(* ===== verification/TxList.v ===== *)
(** The transactions of one account, by nonce: the first half of
    core/tx_list.go.

    Maps are iterated in the order that [range] gives.  The index of a
    [txSortedMap] has the nonces of its items; if a nonce had none, a nil
    pointer would come out, which every caller dereferences, and this is a
    panic here. *)
From S2P Require Import Prelude Heap Transaction.

Definition tx_Nonce (tx : Transaction) : Z := td_AccountNonce (tx_data tx).
Definition tx_GasPrice (tx : Transaction) : Z := td_Price (tx_data tx).
Definition tx_Gas (tx : Transaction) : Z := td_GasLimit (tx_data tx).

(** ** txSortedMap *)

Record txSortedMap := mkSortedMap {
  sm_items : gmap Z Transaction;
  sm_index : list Z;
  sm_cache : option (list Transaction)
}.

Section TxList.
Context `{RO : RangeOrder} `{SO : SortOrder}.

Definition nonce_less (x y : Z) : bool := x <? y.
Definition TxByNonce_Less (x y : Transaction) : bool := tx_Nonce x <? tx_Nonce y.

Definition newTxSortedMap : txSortedMap := mkSortedMap ∅ [] None.

Definition sm_Get (nonce : Z) (m : txSortedMap) : option Transaction := sm_items m !! nonce.

Definition sm_Put (tx : Transaction) (m : txSortedMap) : txSortedMap :=
  let nonce := tx_Nonce tx in
  let index := match sm_items m !! nonce with None => heap_Push nonce_less nonce (sm_index m) | Some _ => sm_index m end in
  mkSortedMap (<[nonce := tx]> (sm_items m)) index None.

(** Takes the transaction with the lowest nonce out. *)
Definition sm_pop_lowest (m : txSortedMap) : outcome (Transaction * txSortedMap) :=
  let* p := heap_Pop nonce_less (sm_index m) in
  let '(nonce, index) := p in
  match sm_items m !! nonce with
  | Some tx => Done (tx, mkSortedMap (delete nonce (sm_items m)) index (sm_cache m))
  | None => GoPanic
  end.

(** Each round takes one nonce off the index. *)
Fixpoint sm_Forward_loop (fuel : nat) (threshold : Z) (m : txSortedMap) : outcome (list Transaction * txSortedMap) :=
  match sm_index m with
  | n :: _ =>
      if n <? threshold then
        match fuel with
        | O => NoFuel
        | S fuel =>
            let* p := sm_pop_lowest m in
            let* r := sm_Forward_loop fuel threshold p.2 in
            Done (p.1 :: r.1, r.2)
        end
      else Done ([], m)
  | [] => Done ([], m)
  end.
Definition sm_Forward (threshold : Z) (m : txSortedMap) : outcome (list Transaction * txSortedMap) :=
  let* r := sm_Forward_loop (length (sm_index m)) threshold m in
  let '(removed, m) := r in
  match sm_cache m with
  | None => Done (removed, m)
  | Some c =>
      let* c := slice c (len removed) (len c) in
      Done (removed, mkSortedMap (sm_items m) (sm_index m) (Some c))
  end.

Definition sm_Filter (f : Transaction -> bool) (m : txSortedMap) : list Transaction * txSortedMap :=
  let removed := filter (fun tx => f tx = true) (map snd (range (sm_items m))) in
  let items := filter (fun kv => f kv.2 = false) (sm_items m) in
  match removed with
  | [] => ([], mkSortedMap items (sm_index m) (sm_cache m))
  | _ => (removed, mkSortedMap items (heap_Init nonce_less (map fst (range items))) None)
  end.

(** The loop of [Cap], [count] rounds from the end of the sorted index. *)
Fixpoint sm_Cap_loop (count : nat) (size : Z) (ix : list Z) (items : gmap Z Transaction)
  : outcome (list Transaction * gmap Z Transaction) :=
  match count with
  | O => Done ([], items)
  | S count =>
      let* nonce := index ix (size - 1) in
      match items !! nonce with
      | None => GoPanic
      | Some tx =>
          let* r := sm_Cap_loop count (size - 1) ix (delete nonce items) in
          Done (tx :: r.1, r.2)
      end
  end.
Definition sm_Len (m : txSortedMap) : Z := Z.of_nat (size (sm_items m)).
Definition sm_Cap (threshold : Z) (m : txSortedMap) : outcome (list Transaction * txSortedMap) :=
  if sm_Len m <=? threshold then Done ([], m)
  else
    let ix := go_sort nonce_less (sm_index m) in
    let* r := sm_Cap_loop (Z.to_nat (sm_Len m - threshold)) (sm_Len m) ix (sm_items m) in
    let '(drops, items) := r in
    let* ix := slice ix 0 threshold in
    let ix := heap_Init nonce_less ix in
    match sm_cache m with
    | None => Done (drops, mkSortedMap items ix None)
    | Some c =>
        let* c := slice c 0 (len c - len drops) in
        Done (drops, mkSortedMap items ix (Some c))
    end.

(** The first position of a nonce in the index. *)
Fixpoint index_of (nonce : Z) (ix : list Z) : option nat :=
  match ix with
  | [] => None
  | n :: ix => if n =? nonce then Some O else S <$> index_of nonce ix
  end.
Definition sm_Remove (nonce : Z) (m : txSortedMap) : outcome (bool * txSortedMap) :=
  match sm_items m !! nonce with
  | None => Done (false, m)
  | Some _ =>
      let* ix :=
        match index_of nonce (sm_index m) with
        | Some i => let* p := heap_Remove nonce_less i (sm_index m) in Done p.2
        | None => Done (sm_index m)
        end in
      Done (true, mkSortedMap (delete nonce (sm_items m)) ix None)
  end.

(** The run of nonces from [next] on; [next] wraps around. *)
Fixpoint sm_Ready_loop (fuel : nat) (next : Z) (m : txSortedMap) : outcome (list Transaction * txSortedMap) :=
  match sm_index m with
  | n :: _ =>
      if n =? next then
        match fuel with
        | O => NoFuel
        | S fuel =>
            let* p := sm_pop_lowest m in
            let* r := sm_Ready_loop fuel (u64 (next + 1)) p.2 in
            Done (p.1 :: r.1, r.2)
        end
      else Done ([], m)
  | [] => Done ([], m)
  end.
Definition sm_Ready (start : Z) (m : txSortedMap) : outcome (list Transaction * txSortedMap) :=
  match sm_index m with
  | [] => Done ([], m)
  | n :: _ =>
      if start <? n then Done ([], m)
      else
        let* r := sm_Ready_loop (length (sm_index m)) n m in
        Done (r.1, mkSortedMap (sm_items r.2) (sm_index r.2) None)
  end.

Definition sm_Flatten (m : txSortedMap) : list Transaction * txSortedMap :=
  match sm_cache m with
  | Some c => (c, m)
  | None =>
      let c := go_sort TxByNonce_Less (map snd (range (sm_items m))) in
      (c, mkSortedMap (sm_items m) (sm_index m) (Some c))
  end.

(** ** txList *)

Record txList := mkTxList {
  tl_strict : bool;
  tl_txs : txSortedMap;
  tl_costcap : Z;
  tl_gascap : Z
}.

Definition newTxList (strict : bool) : txList := mkTxList strict newTxSortedMap 0 0.
Definition tl_set_txs (m : txSortedMap) (l : txList) : txList := mkTxList (tl_strict l) m (tl_costcap l) (tl_gascap l).

Definition tl_Overlaps (tx : Transaction) (l : txList) : bool :=
  match sm_Get (tx_Nonce tx) (tl_txs l) with Some _ => true | None => false end.

(** [int64(priceBump)] is negative from [2^63] on. *)
Definition int64_of (n : Z) : Z := if n <? 2 ^ 63 then n else n - 2 ^ 64.
Definition bump_threshold (price priceBump : Z) : Z :=
  (price * int64_of (u64 (100 + int64_of priceBump))) / 100.

Definition tl_Add (tx : Transaction) (priceBump : Z) (l : txList) : bool * option Transaction * txList :=
  let old := sm_Get (tx_Nonce tx) (tl_txs l) in
  let better :=
    match old with
    | None => true
    | Some old =>
        negb ((tx_GasPrice tx <=? tx_GasPrice old) || (tx_GasPrice tx <? bump_threshold (tx_GasPrice old) priceBump))
    end in
  if negb better then (false, None, l)
  else
    (true, old,
     {| tl_strict := tl_strict l; tl_txs := sm_Put tx (tl_txs l);
        tl_costcap := if tl_costcap l <? tx_Cost tx then tx_Cost tx else tl_costcap l;
        tl_gascap := if tl_gascap l <? tx_Gas tx then tx_Gas tx else tl_gascap l |}).

Definition tl_Forward (threshold : Z) (l : txList) : outcome (list Transaction * txList) :=
  let* r := sm_Forward threshold (tl_txs l) in Done (r.1, tl_set_txs r.2 l).

(** The lowest nonce of the removed transactions. *)
Definition lowest_nonce (removed : list Transaction) : Z :=
  foldl (fun lowest tx => if tx_Nonce tx <? lowest then tx_Nonce tx else lowest) MaxUint64 removed.
(** Removed and, in strict mode, invalidated transactions. *)
Definition tl_Filter (costLimit gasLimit : Z) (l : txList) : list Transaction * list Transaction * txList :=
  if (tl_costcap l <=? costLimit) && (tl_gascap l <=? gasLimit) then ([], [], l)
  else
    let '(removed, m) := sm_Filter (fun tx => (costLimit <? tx_Cost tx) || (gasLimit <? tx_Gas tx)) (tl_txs l) in
    let l := mkTxList (tl_strict l) m costLimit gasLimit in
    match removed with
    | [] => ([], [], l)
    | _ =>
        if tl_strict l then
          let '(invalids, m) := sm_Filter (fun tx => lowest_nonce removed <? tx_Nonce tx) m in
          (removed, invalids, tl_set_txs m l)
        else (removed, [], l)
    end.

Definition tl_Cap (threshold : Z) (l : txList) : outcome (list Transaction * txList) :=
  let* r := sm_Cap threshold (tl_txs l) in Done (r.1, tl_set_txs r.2 l).

Definition tl_Remove (tx : Transaction) (l : txList) : outcome (bool * list Transaction * txList) :=
  let nonce := tx_Nonce tx in
  let* r := sm_Remove nonce (tl_txs l) in
  let '(removed, m) := r in
  if negb removed then Done (false, [], l)
  else if tl_strict l then
    let '(invalids, m) := sm_Filter (fun tx => nonce <? tx_Nonce tx) m in
    Done (true, invalids, tl_set_txs m l)
  else Done (true, [], tl_set_txs m l).

Definition tl_Ready (start : Z) (l : txList) : outcome (list Transaction * txList) :=
  let* r := sm_Ready start (tl_txs l) in Done (r.1, tl_set_txs r.2 l).
Definition tl_Len (l : txList) : Z := sm_Len (tl_txs l).
Definition tl_Empty (l : txList) : bool := tl_Len l =? 0.
Definition tl_Flatten (l : txList) : list Transaction * txList :=
  let '(txs, m) := sm_Flatten (tl_txs l) in (txs, tl_set_txs m l).
End TxList.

**Aim of the exercise**
Among the lines above, find the one with "let* r := sm_Forward_loop (length" and the one with "let* c := slice c (len". Quote both and everything between them, exactly.

**Expected answer**
  let* r := sm_Forward_loop (length (sm_index m)) threshold m in
  let '(removed, m) := r in
  match sm_cache m with
  | None => Done (removed, m)
  | Some c =>
      let* c := slice c (len removed) (len c) in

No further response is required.